Drops the SKILL.md into .claude/skills/hicks-law-defaults.md. Works with Claude Code, Cursor, and any agent that loads SKILL.md files from .claude/skills/.

Hick's Law: defaults as the primary mitigation

Strong defaults are the highest-leverage way to reduce Hick's Law cost. When the system pre-selects the most likely option, the user faces a much smaller decision: "accept the default" or "look at the alternatives." Most users accept; the decision is effectively zero cost. The minority who don't accept now do face the original Hick's Law cost — but only when their preferences differ from the default.

When to invest in a default

A good default is worth the design effort when:

  • One option is significantly more likely than the others. If 60–80%+ of users want option X, defaulting to X serves most of them at no cost.
  • The cost of "wrong" is recoverable. Users can change the default after the fact without losing work.
  • You can predict the right default from context. User's locale, previous behavior, role, or the immediate task often disclose the right answer.
  • The decision is low-stakes. Financial commitments, irreversible actions, and privacy-affecting choices should not be defaulted; they should be deliberate.

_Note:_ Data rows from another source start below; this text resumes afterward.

(** The loop body at vertex [i]: a candidate exactly when the three
    conditions hold. *)
Lemma spoke_candidate_spec (i : nat) (p : point) :
  vertices !! i = Some p →
  (corner p (Z.of_nat i) ∧
   candidate_of (Z.of_nat i) = Ok (Some (candidate_at p (Z.of_nat i)))) ∨
  (¬ corner p (Z.of_nat i) ∧ candidate_of (Z.of_nat i) = Ok None).
Proof.
  intros Hp. unfold spoke_candidate.
  rewrite (get_lookup vertices (Z.of_nat i) p) by (lia || (rewrite Nat2Z.id; done)).
  rewrite ret_bind.
  unfold is_spoke_corner, spoke_candidate_at, mean_dispersion, interior_angle,
    center_offset, project, fit_before, fit_after.
  replace (Z.of_nat i - 12 - 1) with (Z.of_nat i - 13) by lia.
  replace (Z.of_nat i - 1 - 1) with (Z.of_nat i - 2) by lia.
  replace (Z.of_nat i + 1 + 1) with (Z.of_nat i + 2) by lia.
  replace (Z.of_nat i + 12 + 1) with (Z.of_nat i + 13) by lia.
  destruct (colinearity p (slice vertices (Z.of_nat i - 13) (Z.of_nat i - 2)))
    as [a_ih stdev_h].
  destruct (colinearity p (slice vertices (Z.of_nat i + 2) (Z.of_nat i + 13)))
    as [a_ij stdev_j].
  simpl fst. simpl snd.
  destruct (Qgt_bool ((stdev_h + stdev_j) / 2) 0.2) eqn:Hstdev.
  { right. split; [|done]. intros [Hle _].
    apply Qgt_bool_iff in Hstdev. lra. }
  apply Qgt_bool_false_iff in Hstdev.
  match goal with
  | |- context [Qlt_bool (Qabs (math_pi / 2 - ?a)) _] => set (angle_hij := a)
  end.
  destruct (Qlt_bool (Qabs (math_pi / 2 - angle_hij))
              (SIDES_ORTHOGONAL_THRESHOLD_DEG * math_pi / 180)) eqn:H90.
  2:{ right. split; [|done]. intros (_ & H & _).
      apply roughly_90_iff in H. congruence. }
  apply roughly_90_iff in H90. simpl negb. cbv iota.
  match goal with
  | |- context [Qlt_bool ?o (angle_hij / 2)] => set (offset := o)
  end.
  destruct (Qlt_bool offset (angle_hij / 2)) eqn:Htoward.
  - left. apply Qlt_bool_iff in Htoward. done.
  - right. split; [|done]. intros (_ & _ & H).
    apply Qlt_bool_iff in H. congruence.
Qed.

Lemma find_corner_candidates_spec :
  ∃ cs,
    find_corner_candidates_by_spoke_angles cos sin slice colinearity
      counterclockwise_angle_between_vectors angle_between midpoint compare_angles
      vertices centroid = Ok cs ∧
    before (Py.len vertices) cs ∧
    ∀ c, c ∈ cs → cand_i c < Py.len vertices.
Proof.
  unfold find_corner_candidates_by_spoke_angles.
  destruct (for_each_range
              (fun n cs => before n cs ∧ ∀ c, c ∈ cs → cand_i c < n)
              (fun candidates i =>
                 c ← candidate_of i ;
                 Ok (match c with Some c => candidates ++ [c] | None => candidates end))
              0 (Py.len vertices) [])
    as (cs & Hrun & Hcs); [unfold Py.len; lia| | |by exists cs].
  - split; [split|].
    + intros c. split; [by intros ?%elem_of_nil|]. intros (i & p & Hi & _). lia.
    + constructor.
    + by intros c ?%elem_of_nil.
  - intros n cs [Hn0 Hn] [[Hiff Hnd] Hlt].
    destruct (lookup_lt_is_Some_2 vertices (Z.to_nat n)) as [p Hp];
      [unfold Py.len in Hn; lia|].
    assert (n = Z.of_nat (Z.to_nat n)) as Hnat by lia. rewrite Hnat.
    set (k := Z.to_nat n) in *. clearbody k. subst n.
    destruct (spoke_candidate_spec k p Hp) as [[Hc ->]|[Hc ->]]; rewrite ret_bind;
      eexists; (split; [done|]); (split; [split|]).
    + intros c. rewrite elem_of_app, list_elem_of_singleton, Hiff. split.
      * intros [(i & q & Hi & Hq & Hcq & ->) | -> ].
        -- exists i, q. split; [lia|done].
        -- exists k, p. split; [lia|done].
      * intros (i & q & Hi & Hq & Hcq & ->).
        destruct (decide (i = k)) as [->|Hne].
        -- right. by assert (q = p) as -> by congruence.
        -- left. exists i, q. split; [lia|done].
    + rewrite fmap_app. apply NoDup_app. split; [done|]. split; [|apply NoDup_singleton].
      intros x Hx. apply list_elem_of_fmap in Hx as (c & -> & Hc').
      apply Hlt in Hc'. simpl. rewrite list_elem_of_singleton. lia.
    + intros c. rewrite elem_of_app, list_elem_of_singleton.
      intros [Hc' | -> ]; [apply Hlt in Hc'; lia|simpl; lia].
    + intros c. rewrite Hiff. split.
      * intros (i & q & Hi & Hrest). exists i, q. split; [lia|done].
      * intros (i & q & Hi & Hq & Hcq & ->).
        destruct (decide (i = k)) as [->|Hne].
        -- assert (q = p) as -> by congruence. done.
        -- exists i, q. split; [lia|done].
    + done.
    + intros c Hc'. apply Hlt in Hc'. lia.
Qed.

(** C7: [find_corner_candidates_by_spoke_angles] returns, and its
    candidates are exactly the ones of the boundary vertices that meet the
    three conditions: the mean of the two dispersions of the tangent fits
    is at most 0.2; the interior angle at the vertex, between the points 10
    units out along the two tangents, is less than 50 degrees away from 90
    degrees; and the offset between the direction the corner opens to and
    the direction of the centroid is less than half the interior angle.
    Each such vertex gets one candidate, which carries the vertex, its
    index, the interior angle and the offset. *)
Theorem find_corner_candidates_by_spoke_angles_iff :
  ∃ cs,
    find_corner_candidates_by_spoke_angles cos sin slice colinearity
      counterclockwise_angle_between_vectors angle_between midpoint compare_angles
      vertices centroid = Ok cs ∧
    (∀ c, c ∈ cs ↔
          ∃ (i : nat) p,
            vertices !! i = Some p ∧
            is_spoke_corner cos sin slice colinearity
              counterclockwise_angle_between_vectors angle_between midpoint
              compare_angles vertices centroid p (Z.of_nat i) ∧
            c = spoke_candidate_at cos sin slice colinearity
                  counterclockwise_angle_between_vectors angle_between midpoint
                  compare_angles vertices centroid p (Z.of_nat i)) ∧
    NoDup (cand_i <$> cs).
Proof.
  destruct find_corner_candidates_spec as (cs & Hrun & [Hiff Hnd] & _).
  exists cs. split; [done|]. split; [|done].
  intros c. rewrite Hiff. split.
  - intros (i & p & _ & Hrest). by exists i, p.
  - intros (i & p & Hp & Hrest). exists i, p. split; [|done].
    apply lookup_lt_Some in Hp. unfold Py.len. lia.
Qed.

End SpokesFacts.

(** ** Comparing two pieces *)

Lemma keep_min_fold_none (cs : list (option Q)) (m0 : option Q) :
  fold_left keep_min cs m0 = None ↔ m0 = None ∧ ∀ c, c ∈ cs → c = None.
Proof.
  revert m0. induction cs as [|c cs IH]; intros m0; simpl.
  - split; [intros ->; split; [done|by intros c ?%elem_of_nil]|by intros [-> _]].
  - rewrite IH. split.
    + intros [Hk Hall]. destruct m0 as [m|], c as [x|]; simpl in Hk;
        try done; [by destruct (Qlt_bool x m)|].
      split; [done|]. intros c [-> | Hc]%elem_of_cons; [done|by apply Hall].
    + intros [-> Hall]. split.
      * simpl. apply Hall. by left.
      * intros c' Hc'. apply Hall. by right.
Qed.

Lemma keep_min_fold_some (cs : list (option Q)) (m0 : option Q) (m : Q) :
  fold_left keep_min cs m0 = Some m →
  (m0 = Some m ∨ Some m ∈ cs) ∧
  (∀ x, m0 = Some x → (m <= x)%Q) ∧
  (∀ x, Some x ∈ cs → (m <= x)%Q).
Proof.
  revert m0. induction cs as [|c cs IH]; intros m0; simpl.
  - intros ->. split; [by left|]. split.
    + intros x [= <-]. apply Qle_refl.
    + by intros x ?%elem_of_nil.
  - intros Hfold. destruct (IH _ Hfold) as (Hin & Hm0 & Hcs).
    assert (∀ x, c = Some x → (m <= x)%Q) as Hc.
    { intros x ->. destruct m0 as [y|]; simpl in *.
      - destruct (Qlt_bool x y) eqn:Hlt; [by apply Hm0|].
        apply not_true_iff_false in Hlt. rewrite Qlt_bool_iff in Hlt.
        apply Qnot_lt_le in Hlt. specialize (Hm0 y eq_refl). lra.
      - by apply Hm0. }
    split; [|split].
    + destruct Hin as [Hk|Hin]; [|right; apply elem_of_cons; by right].
      destruct m0 as [y|], c as [x|]; simpl in Hk; try done.
      * destruct (Qlt_bool x y); [right; apply elem_of_cons; by left|by left].
      * by left.
      * right. apply elem_of_cons. by left.
    + intros y ->. destruct c as [x|]; simpl in *; [|by apply Hm0].
      destruct (Qlt_bool x y) eqn:Hlt; [|by apply Hm0].
      apply Qlt_bool_iff in Hlt. specialize (Hm0 x eq_refl). lra.
    + intros x [[= <-]|Hx]%elem_of_cons; [by apply Hc|by apply Hcs].
Qed.

Section CompareFacts.

Context {S : Type}.
Variable error_when_fit_with : S → S → option Q.
Variable a0 a1 a2 a3 b0 b1 b2 b3 : S.

#[local] Abbreviation ours := [a0; a1; a2; a3].
#[local] Abbreviation theirs := [b0; b1; b2; b3].

(** The inner loop computes the total of its alignment. *)
Lemma cumulative_error_total (k : Z) :
  0 ≤ k < 4 →
  ∃ c, cumulative_error error_when_fit_with ours theirs k = Ok c ∧
       same_total c (alignment_total error_when_fit_with ours theirs k).
Proof.
  intros Hk.
  assert (k = 0 ∨ k = 1 ∨ k = 2 ∨ k = 3) as [-> | [-> | [-> | ->]]] by lia;
    unfold cumulative_error, alignment_total, pair_errors;
    change (Py.range 0 4) with [0; 1; 2; 3]; simpl;
    repeat match goal with
           | |- context [error_when_fit_with ?x ?y] =>
               destruct (error_when_fit_with x y); simpl
           end;
    eexists; (split; [reflexivity|]); simpl; try done; ring.
Qed.

Lemma compare_fold (c0 c1 c2 c3 : option Q) :
  cumulative_error error_when_fit_with ours theirs 0 = Ok c0 →
  cumulative_error error_when_fit_with ours theirs 1 = Ok c1 →
  cumulative_error error_when_fit_with ours theirs 2 = Ok c2 →
  cumulative_error error_when_fit_with ours theirs 3 = Ok c3 →
  compare error_when_fit_with ours theirs = Ok (fold_left keep_min [c0; c1; c2; c3] None).
Proof.
  intros H0 H1 H2 H3. unfold compare. change (Py.range 0 4) with [0; 1; 2; 3].
  simpl for_each. by rewrite H0, ret_bind, H1, ret_bind, H2, ret_bind, H3, ret_bind.
Qed.

(** C8: for two pieces of four sides each, [compare] returns the least of
    the totals of the four rotational alignments, an alignment with a pair
    that does not fit having no total; and it returns [None] exactly when
    every alignment has such a pair. *)
Theorem compare_returns_least_total :
  ∃ r,
    compare error_when_fit_with [a0; a1; a2; a3] [b0; b1; b2; b3] = Ok r ∧
    (r = None ↔
     ∀ k, 0 ≤ k < 4 →
       alignment_total error_when_fit_with [a0; a1; a2; a3] [b0; b1; b2; b3] k = None) ∧
    (∀ m, r = Some m →
       least_total error_when_fit_with [a0; a1; a2; a3] [b0; b1; b2; b3] m).
Proof.
  destruct (cumulative_error_total 0) as (c0 & H0 & T0); [lia|].
  destruct (cumulative_error_total 1) as (c1 & H1 & T1); [lia|].
  destruct (cumulative_error_total 2) as (c2 & H2 & T2); [lia|].
  destruct (cumulative_error_total 3) as (c3 & H3 & T3); [lia|].
  exists (fold_left keep_min [c0; c1; c2; c3] None).
  split; [by apply compare_fold|].
  assert (∀ k, 0 ≤ k < 4 →
            ∃ c, c ∈ [c0; c1; c2; c3] ∧
                 same_total c (alignment_total error_when_fit_with ours theirs k))
    as Hall.
  { intros k Hk.
    assert (k = 0 ∨ k = 1 ∨ k = 2 ∨ k = 3) as [-> | [-> | [-> | ->]]] by lia;
      eexists; (split; [|done]); rewrite !elem_of_cons; auto 10. }
  assert (∀ c, c ∈ [c0; c1; c2; c3] →
            ∃ k, 0 ≤ k < 4 ∧
                 same_total c (alignment_total error_when_fit_with ours theirs k))
    as Hsome.
  { intros c Hc. rewrite !elem_of_cons, elem_of_nil in Hc.
    destruct Hc as [-> | [-> | [-> | [-> | []]]]];
      [exists 0|exists 1|exists 2|exists 3]; (split; [lia|done]). }
  split.
  - rewrite keep_min_fold_none. split.
    + intros [_ Hnone] k Hk. destruct (Hall k Hk) as (c & Hc & Hsame).
      rewrite (Hnone c Hc) in Hsame. simpl in Hsame.
      by destruct (alignment_total _ _ _ k).
    + intros Hnone. split; [done|]. intros c Hc.
      destruct (Hsome c Hc) as (k & Hk & Hsame). rewrite (Hnone k Hk) in Hsame.
      by destruct c.
  - intros m Hm. apply keep_min_fold_some in Hm as ([|Hin] & _ & Hle); [done|].
    split.
    + destruct (Hsome _ Hin) as (k & Hk & Hsame). simpl in Hsame.
      destruct (alignment_total _ _ _ k) as [t|] eqn:Ht; [|done].
      by exists k, t.
    + intros k t Hk Ht. destruct (Hall k Hk) as (c & Hc & Hsame).
      rewrite Ht in Hsame. destruct c as [x|]; [|done]. simpl in Hsame.
      rewrite <- Hsame. by apply Hle.
Qed.

End CompareFacts.

(** The example of the specification: sides of lengths 10, 20, 10, 20
    against sides of lengths 20, 10, 20, 10, the error of a pair being the
    difference of the lengths.  The best alignment is found at a shift of
    one side; a side of length 0 fits nothing. *)
Example compare_example :
  compare length_error [10; 20; 10; 20] [20; 10; 20; 10] = Ok (Some 0%Q) ∧
  cumulative_error length_error [10; 20; 10; 20] [20; 10; 20; 10] 0 = Ok (Some 40%Q) ∧
  compare length_error [10; 0; 10; 0] [20; 10; 20; 10] = Ok None.
Proof. repeat split; vm_compute; reflexivity. Qed.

A bad default appears when:

  • Options are roughly equiprobable. Picking any one biases the user without serving them.
  • The cost of accepting the wrong default is high or hidden.
  • The default is set to serve the business (auto-checked "share my data with partners") rather than the user.

Levels of default

Defaults vary in strength and cognitive cost:

Level 1: pre-selection (no commitment)

The default option is highlighted/selected, but the user must explicitly confirm to proceed.

<form>
  <fieldset>
    <legend>Email digest</legend>
    <label><input type="radio" name="digest" value="off" /> Off</label>
    <label><input type="radio" name="digest" value="daily" checked /> Daily (recommended)</label>
    <label><input type="radio" name="digest" value="weekly" /> Weekly</label>
  </fieldset>
  <button>Continue</button>
</form>

The user sees "Daily" pre-selected. They can change it; they must press Continue regardless. Low-pressure, ethical, effective.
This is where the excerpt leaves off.